Building blocks of Efficient Initial Data Analysis and Data Quality Assessments – Best practice examples

Carsten Oliver Schmidt Speaker
University Medicine Greifswald
 
Wednesday, Aug 6: 10:30 AM - 12:20 PM
Topic-Contributed Paper Session 
STRATOS Topic Group 3 (TG3) deals with all assessment steps performed on the data of a study between the end of the data collection/entry and start of those statistical analyses that address research questions —referred to as Initial Data Analysis (IDA). Deficiencies in these preliminary steps may lead to the application of inappropriate statistical methods or incorrect conclusions. Consequently, TG3 develops guidance for systematically planning and conducting IDA1.
This presentation will first discuss the rationale for incorporating IDA into statistical analysis plans and outline how to effectively integrate it. Second, it will provide an overview of best practices for conducting IDA in the context of regression-type analyses2,3. Third, at the intersection of IDA and data quality assessment (DQA), approaches to data handling will be introduced to facilitate systematic data evaluation and checking1 4. The talk will highlight the critical role of effective metadata management—specifically, the structured annotation of knowledge about the data—in supporting both IDA and DQA.

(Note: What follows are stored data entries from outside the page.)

(** * ChronoCalc: dates and times of a sun or moon position within a year

    A shallow embedding of [chronocalc.py] and the properties of its
    position search.  Python floats are IEEE 754 binary64 numbers and are
    modelled by Rocq's primitive floats; the external collaborators
    (pyephem, dateutil, arrow, prettytable) appear through their
    documented behaviour. *)

From Stdlib Require Import ZArith List Bool Lia String Floats Permutation Sorted.
From Stdlib Require Uint63.
Import ListNotations.
Local Open Scope Z_scope.

(** ** Python floats *)

Module PyFloat.

Local Open Scope float_scope.

(** A float that is not a NaN compares equal to itself. *)
Definition is_nan (x : float) : bool := negb (x =? x).

(** [ephem.degree]: the float nearest to pi / 180. *)
Definition degree : float := 0x1.1df46a2529d39p-6.

Definition SFnan (x : spec_float) : bool :=
  match x with S754_nan => true | _ => false end.

(** A spec float that is a zero or a finite number. *)
Definition SFfin (x : spec_float) : bool :=
  match x with S754_zero _ | S754_finite _ _ _ => true | _ => false end.

End PyFloat.

(** ** Naive datetimes ([datetime.datetime]) and [dateutil.rrule] *)

Module PyDatetime.

Definition MINYEAR : Z := 1.
Definition MAXYEAR : Z := 9999.

Definition is_leap (year : Z) : bool :=
  (year mod 4 =? 0) && (negb (year mod 100 =? 0) || (year mod 400 =? 0)).

Definition days_before_year (year : Z) : Z :=
  let y := year - 1 in y * 365 + y / 4 - y / 100 + y / 400.

Definition DAYS_IN_MONTH : list Z :=
  [-1; 31; 28; 31; 30; 31; 30; 31; 31; 30; 31; 30; 31].

Definition days_in_month (year month : Z) : Z :=
  if (month =? 2) && is_leap year then 29
  else nth (Z.to_nat month) DAYS_IN_MONTH 0.

Definition DAYS_BEFORE_MONTH : list Z :=
  [-1; 0; 31; 59; 90; 120; 151; 181; 212; 243; 273; 304; 334].

Definition days_before_month (year month : Z) : Z :=
  nth (Z.to_nat month) DAYS_BEFORE_MONTH 0
  + (if (2 <? month) && is_leap year then 1 else 0).

(** [_ymd2ord]: January 1 of year 1 is day 1. *)
Definition ymd2ord (year month day : Z) : Z :=
  days_before_year year + days_before_month year month + day.

(** A datetime object.  The calendar date is held as its proleptic
    Gregorian ordinal ([date.toordinal()]), which orders dates as the
    triple (year, month, day) does. *)
Record datetime : Type := mk_datetime {
  ordinal : Z;
  hour : Z;
  minute : Z;
  second : Z;
  microsecond : Z
}.

(** The class invariant of [datetime.datetime]: a date from 0001-01-01 to
    9999-12-31 and a time of day. *)
Definition time_ok (d : datetime) : bool :=
  (0 <=? hour d) && (hour d <? 24)
  && (0 <=? minute d) && (minute d <? 60)
  && (0 <=? second d) && (second d <? 60)
  && (0 <=? microsecond d) && (microsecond d <? 1000000).

Definition valid (d : datetime) : bool :=
  (1 <=? ordinal d) && (ordinal d <=? ymd2ord MAXYEAR 12 31) && time_ok d.

(** [datetime(year, month, day, hour, minute, second)];
    [None] stands for the [ValueError] of a field out of range. *)
Definition datetime_new (year month day hh mm ss : Z) : option datetime :=
  if (MINYEAR <=? year) && (year <=? MAXYEAR)
     && (1 <=? month) && (month <=? 12)
     && (1 <=? day) && (day <=? days_in_month year month)
     && (0 <=? hh) && (hh <=? 23) && (0 <=? mm) && (mm <=? 59)
     && (0 <=? ss) && (ss <=? 59)
  then Some (mk_datetime (ymd2ord year month day) hh mm ss 0)
  else None.

(** [d.replace(minute=.., second=.., microsecond=..)] *)
Definition replace_minute_second_microsecond (d : datetime) (mm ss us : Z) :=
  mk_datetime (ordinal d) (hour d) mm ss us.

Definition replace_microsecond (d : datetime) (us : Z) :=
  mk_datetime (ordinal d) (hour d) (minute d) (second d) us.

(** Comparison of datetimes: field by field, the most significant first. *)
Fixpoint lex_compare (a b : list Z) : comparison :=
  match a, b with
  | x :: a', y :: b' =>
      match x ?= y with Eq => lex_compare a' b' | c => c end
  | _, _ => Eq
  end.

Definition fields (d : datetime) : list Z :=
  [ordinal d; hour d; minute d; second d; microsecond d].

Definition dt_compare (a b : datetime) : comparison :=
  lex_compare (fields a) (fields b).

Definition dt_ltb (a b : datetime) : bool :=
  match dt_compare a b with Lt => true | _ => false end.

Definition dt_leb (a b : datetime) : bool :=
  match dt_compare a b with Gt => false | _ => true end.

(** Microseconds elapsed since the midnight that starts day 0. *)
Definition to_us (d : datetime) : Z :=
  (((ordinal d * 24 + hour d) * 60 + minute d) * 60 + second d) * 1000000
  + microsecond d.

Definition us_per_minute : Z := 60000000.

(** One advance of a MINUTELY rule: the minutes carry into the hours and
    the hours into the days. *)
Definition add_minutes (d : datetime) (k : Z) : datetime :=
  let m := minute d + k in
  let h := hour d + m / 60 in
  mk_datetime (ordinal d + h / 24) (h mod 24) (m mod 60)
              (second d) (microsecond d).

(** The instants of [rrule(MINUTELY, interval, dtstart, until)] from [cur] on:
    the rule yields while the instant is not after [until]. *)
Fixpoint rrule_iter (fuel : nat) (interval : Z) (cur until : datetime)
  : list datetime :=
  match fuel with
  | O => []
  | S fuel' =>
      if dt_ltb until cur then []
      else cur :: rrule_iter fuel' interval (add_minutes cur interval) until
  end.

(** [rrule.rrule(rrule.MINUTELY, interval=interval, dtstart=dtstart,
    until=until)], for [interval >= 1].  The rule drops the microseconds
    of [dtstart]; the whole minutes between the two ends, plus one, bound
    the number of instants. *)
Definition rrule_minutely (interval : Z) (dtstart until : datetime)
  : list datetime :=
  let dtstart := replace_microsecond dtstart 0 in
  rrule_iter (Z.to_nat ((to_us until - to_us dtstart) / us_per_minute + 1))
             interval dtstart until.

(** January 1, 00:00:00 and December 31, 23:59:00 of a year. *)
Definition jan1 (year : Z) : datetime := mk_datetime (ymd2ord year 1 1) 0 0 0 0.
Definition dec31 (year : Z) : datetime :=
  mk_datetime (ymd2ord year 12 31) 23 59 0 0.

(** The grid of [n] instants that starts at [start] and advances by
    [step] minutes: the instant of index [i] is [start] plus [i * step]
    minutes. *)
Definition grid (start : datetime) (step : Z) (n : nat) : list datetime :=
  map (fun i => add_minutes start (Z.of_nat i * step)) (seq 0 n).

(** The number of grid instants from [start] that are not after [until]. *)
Definition ticks (step : Z) (start until : datetime) : nat :=
  Z.to_nat ((to_us until - to_us start + step * us_per_minute)
            / (step * us_per_minute)).

End PyDatetime.

(** ** The program *)

Module Chronocalc.
Import PyFloat PyDatetime.

Local Open Scope float_scope.

(** [get_elevation] and [get_timezone] ask outside services.  The
    elevation they give is an argument of the two searches, and the time
    zone only shows in the local times of the table. *)

(** An [ephem.Observer] as [Body.compute] reads it: the coordinates given
    on the command line, the elevation, and the instant in [date]. *)
Record Observer : Type := mk_Observer {
  lon : string;
  lat : string;
  elevation : float;
  date : datetime
}.

(** The ephemeris library (pyephem).  A body is an object that
    [compute] updates for an observer; [alt], [az] (radians) and
    [moon_phase] read the updated object.  [next_solstice d] stands for
    [ephem.next_solstice(d).datetime()], which is a datetime object. *)
Class Ephem : Type := {
  Body : Type;
  Sun : Body;
  Moon : Body;
  compute : Body -> Observer -> Body;
  alt : Body -> float;
  az : Body -> float;
  moon_phase : Body -> float;
  next_solstice : datetime -> datetime;
  next_solstice_valid : forall d, valid d = true -> valid (next_solstice d) = true
}.

(** What the program shows: the built-in [round] and [str], and the
    conversion of an instant to the observer's local time
    ([arrow.get(t).to('UTC').to(tz.gettz(get_timezone(lon, lat)))]). *)
Class Console : Type := {
  LocalTime : Type;
  to_local : string -> string -> datetime -> LocalTime;
  round_ndigits : float -> Z -> float;
  str : float -> string
}.

Inductive exception : Type := ValueError | IndexError.

(** How a call ends: it returns, it raises, or it calls [sys.exit] with a
    message. *)
Inductive result (A : Type) : Type :=
| Ok (a : A)
| Raise (e : exception)
| Exit (msg : string).
Arguments Ok {A} a.
Arguments Raise {A} e.
Arguments Exit {A} msg.

Definition bind {A B : Type} (m : result A) (k : A -> result B) : result B :=
  match m with
  | Ok a => k a
  | Raise e => Raise e
  | Exit msg => Exit msg
  end.

Notation "x <- m ;; k" := (bind m (fun x => k))
  (at level 61, m at next level, right associativity).

Definition datetime_ (year month day hh mm ss : Z) : result datetime :=
  match datetime_new year month day hh mm ss with
  | Some d => Ok d
  | None => Raise ValueError
  end.

(** [l[0]] *)
Definition index0 {A : Type} (l : list A) : result A :=
  match l with
  | x :: _ => Ok x
  | [] => Raise IndexError
  end.

(** The exit status of the process, when the call is the last thing [main]
    does: an uncaught exception and [sys.exit] with a message both end the
    process with status 1. *)
Definition exit_status {A : Type} (r : result A) : Z :=
  match r with
  | Ok _ => 0%Z
  | Raise _ => 1%Z
  | Exit _ => 1%Z
  end.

1. Huebner M, le Cessie S, Schmidt CO, Vach W. A Contemporary Conceptual Framework for Initial Data Analysis. Observational Studies 2018;4:171-92.
2. Heinze G, Baillie M, Lusa L, et al. Regression without regrets -initial data analysis is a prerequisite for multivariable regression. BMC Med Res Methodol 2024;24:178.
3. Lusa L, Proust-Lima C, Schmidt CO, et al. Initial data analysis for longitudinal studies to build a solid foundation for reproducible analysis. PLoS ONE 2024;19:e0295726.
4. Struckmann S, Marino J, Kasbohm E, Salogni E, Schmidt CO. dataquieR 2: An updated R package for FAIR data quality assessments in observational studies and electronic health record data. . Journal of Open Source Software 2024;9:6581.

Keywords

Initial data analysis

Data quality

Regression modelling

Metadata